Thermal power is presently considered the insurance card underpinning the security of Aotearoa’s electricity system by the Government. However, sustainable and renewable energy production is the preferred option for Aotearoa’s future. Carbon emissions from thermal power plants are considerable, and steps continue to be taken to reduce emissions and enhance the efficiency of thermal power plants using new equipment and technology.
Thermal power stations use steam as the engine that generates electricity. Water is heated and turns into steam, which then spins the steam turbine which drives an electrical generator. In Aotearoa thermal power plants use coal, natural gas, wood waste, and geothermal power to generate steam.

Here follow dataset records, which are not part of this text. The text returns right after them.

(** What a tenant [t'] that has read up to the old high-water mark is sent. *)
Lemma replace_events now t r d d1 v d' t' :
  t ≠ [] → t' ≠ [] → log_wf d → sync_events d1 = sync_events d → v = high_water d1 + 1 →
  d' = set_sync_events (sync_events d1 ++
         [mkSyncEvent v (js "policy.replace") None (or_null (Some t)) (replace_payload t r) now]) d1 →
  log_wf d' ∧
  getEventsSince (high_water d) (Some t') None d' =
    if bool_decide (t' = t)
    then [mkSyncEvent (high_water d + 1) (js "policy.replace") None (Some t) (replace_payload t r) now] else [].
Proof.
  intros Ht Ht' Hl He Hv Hd'. assert (Hhw : high_water d1 = high_water d) by (unfold high_water, versions; by rewrite He).
  rewrite Hhw in Hv. subst v.
  assert (Hl' : log_wf d') by (eapply (log_wf_append d); [done|by rewrite Hd'; simpl; rewrite He|done]).
  split; [done|]. rewrite getEventsSince_eq_filter by done. rewrite Hd'. simpl. rewrite He, filter_app.
  rewrite filter_none.
  2:{ intros e Hin. unfold selected. rewrite (proj2 (Z.ltb_ge _ _)) by (by apply versions_le_high_water). by intros []. }
  destruct t as [|c t]; [done|]. destruct t' as [|c' t']; [done|].
  rewrite filter_cons, filter_nil. unfold selected, visible. simpl.
  rewrite (proj2 (Z.ltb_lt _ _)) by lia. simpl.
  destruct (decide (c' :: t' = c :: t)) as [E|E].
  - injection E as -> ->. rewrite !bool_decide_eq_true_2 by done. by destruct (decide _).
  - rewrite !bool_decide_eq_false_2 by congruence. by destruct (decide _).
Qed.

(** Replacing a policy is atomic, isolated and announced: when it succeeds the
    tenant's active policy is the one returned and carries exactly the new
    settings, no other tenant's active policy changes, there is still at most one
    per tenant, the event log gained exactly one event with the next version, and
    that event is sent to the tenant's edges and to no other tenant's. *)
Theorem policy_replace_applied now uuid t u d r v d' :
  t ≠ [] → policies_ok d → log_wf d →
  replaceActivePolicy numeric43 now uuid t u d = (Ok (r, v), d') →
  policies_ok d' ∧ log_wf d' ∧ getActivePolicy t d' = Some r ∧
  r = updated_row numeric43 (pol_id r) t (pol_name r) (pol_created_at r) u ∧
  (∀ t', t' ≠ t → getActivePolicy t' d' = getActivePolicy t' d) ∧ v = high_water d + 1 ∧
  (∀ t', t' ≠ [] → getEventsSince (high_water d) (Some t') None d' =
    if bool_decide (t' = t)
    then [mkSyncEvent v (js "policy.replace") None (Some t) (replace_payload t r) now] else []).
Proof.
  intros Ht Hok Hl (d1 & H1 & Hv & _ & Hd')%replaceActivePolicy_Ok.
  destruct (put_policy_spec _ _ _ _ _ _ _ _ Hok H1) as (Hok1 & Hact & Hoth & Hr & _ & Hd1).
  assert (He : sync_events d1 = sync_events d) by (by rewrite Hd1).
  destruct (replace_events now t r d d1 v d' t Ht Ht Hl He Hv Hd') as [Hl' _].
  assert (Hhw : high_water d1 = high_water d) by (unfold high_water, versions; by rewrite He).
  split; [by rewrite Hd'; destruct Hok1; split|]. split; [done|]. split; [by rewrite Hd'|]. split; [done|].
  split; [intros t' Htt'; rewrite Hd'; apply (Hoth t' Htt')|]. split; [congruence|].
  intros t' Ht'. destruct (replace_events now t r d d1 v d' t' Ht Ht' Hl He Hv Hd') as [_ ->].
  by rewrite Hv, Hhw.
Qed.

(** A PUT body that passes validation is stored, for a tenant that exists and
    whose name 'default' is not held by an inactive policy, provided the maximal
    snapshot age fits an INTEGER column; validation has no upper bound for it, and
    above that limit the request fails in the database instead (an internal error,
    not a bad request). *)
Theorem policy_put_outcome now uuid t body u d :
  parsePolicyUpdate body = Ok u → is_Some (tenants d !! t) → policies d !! uuid = None →
  (getActivePolicy t d = None → name_taken t (js "default") d = false) →
  (up_max_snapshot_age_seconds u ≤ INT4_MAX →
     ∃ r v d', replaceActivePolicy numeric43 now uuid t u d = (Ok (r, v), d')) ∧
  (INT4_MAX < up_max_snapshot_age_seconds u →
     ∃ s, replaceActivePolicy numeric43 now uuid t u d = (Throw (EPg s), d) ∧ status (from (EPg s)) = 500).
Proof.
  intros Hu Ht Huuid Hname.
  destruct (parsePolicyUpdate_Ok _ _ Hu) as (Hth & Hb & Hun & Hage & Hrate & _).
  unfold replaceActivePolicy, upsert_policy, withTransaction, mbind, M_bind, lift.
  assert (Hc : checks_ok numeric43 u = true).
  { unfold checks_ok. rewrite !bool_decide_eq_true_2 by done. pose proof (numeric43_range _ Hrate).
    rewrite !(proj2 (Z.leb_le _ _)) by lia. done. }
  assert (H4 : int4 (up_threshold u) = Ok (up_threshold u)).
  { unfold int4, INT4_MAX. rewrite (proj2 (Z.leb_gt _ _)), !(proj2 (Z.leb_le _ _)) by lia. done. }
  rewrite H4. split; intros Hmax.
  - assert (H5 : int4 (up_max_snapshot_age_seconds u) = Ok (up_max_snapshot_age_seconds u)).
    { unfold int4, INT4_MAX in *. rewrite (proj2 (Z.leb_gt _ _)), !(proj2 (Z.leb_le _ _)) by lia. done. }
    rewrite H5. unfold put_policy. rewrite Hc. simpl. destruct (getActivePolicy t d) as [p|].
    + rewrite ?appendEventWithClient_eq by auto with verilink. unfold mret, M_ret. eauto.
    + rewrite Hname by done. rewrite bool_decide_eq_false_2 by (rewrite Huuid; by intros []).
      rewrite bool_decide_eq_true_2 by done. simpl.
      rewrite ?appendEventWithClient_eq by auto with verilink. unfold mret, M_ret. eauto.
  - unfold int4, INT4_MAX in *. destruct (10 ^ 21 <=? Z.abs (up_max_snapshot_age_seconds u)); [by eauto|].
    rewrite (proj2 (Z.leb_gt _ 2147483647)), andb_false_r by lia. by eauto.
Qed.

Water is the second most important resource used in thermal energy production, after fuel. Some of the water used is converted to steam which drives the generator producing the electricity. However, most of the water is used for the condenser cooling. The condenser cooling water is abstracted from waterways located near thermal power plants.
The generation of usable electricity creates a lot of wasted energy in the form of heat which then needs to be cooled before it can be released into the environment. This water is much warmer than the original water, and the temperature is usually reduced using cooling towers to remove the heat, where water is circulated to absorb it. The water can then be either returned to the waterway from where it was extracted, or cooled using air contact and evaporation in a cooling tower.
Fish are also easily drawn in (entrained) by the cooling water into a power station and then become impinged (stuck) on the intake screens. This can cause severe injury or death to some mahinga kai species and can result in large numbers of fish deaths during migration periods.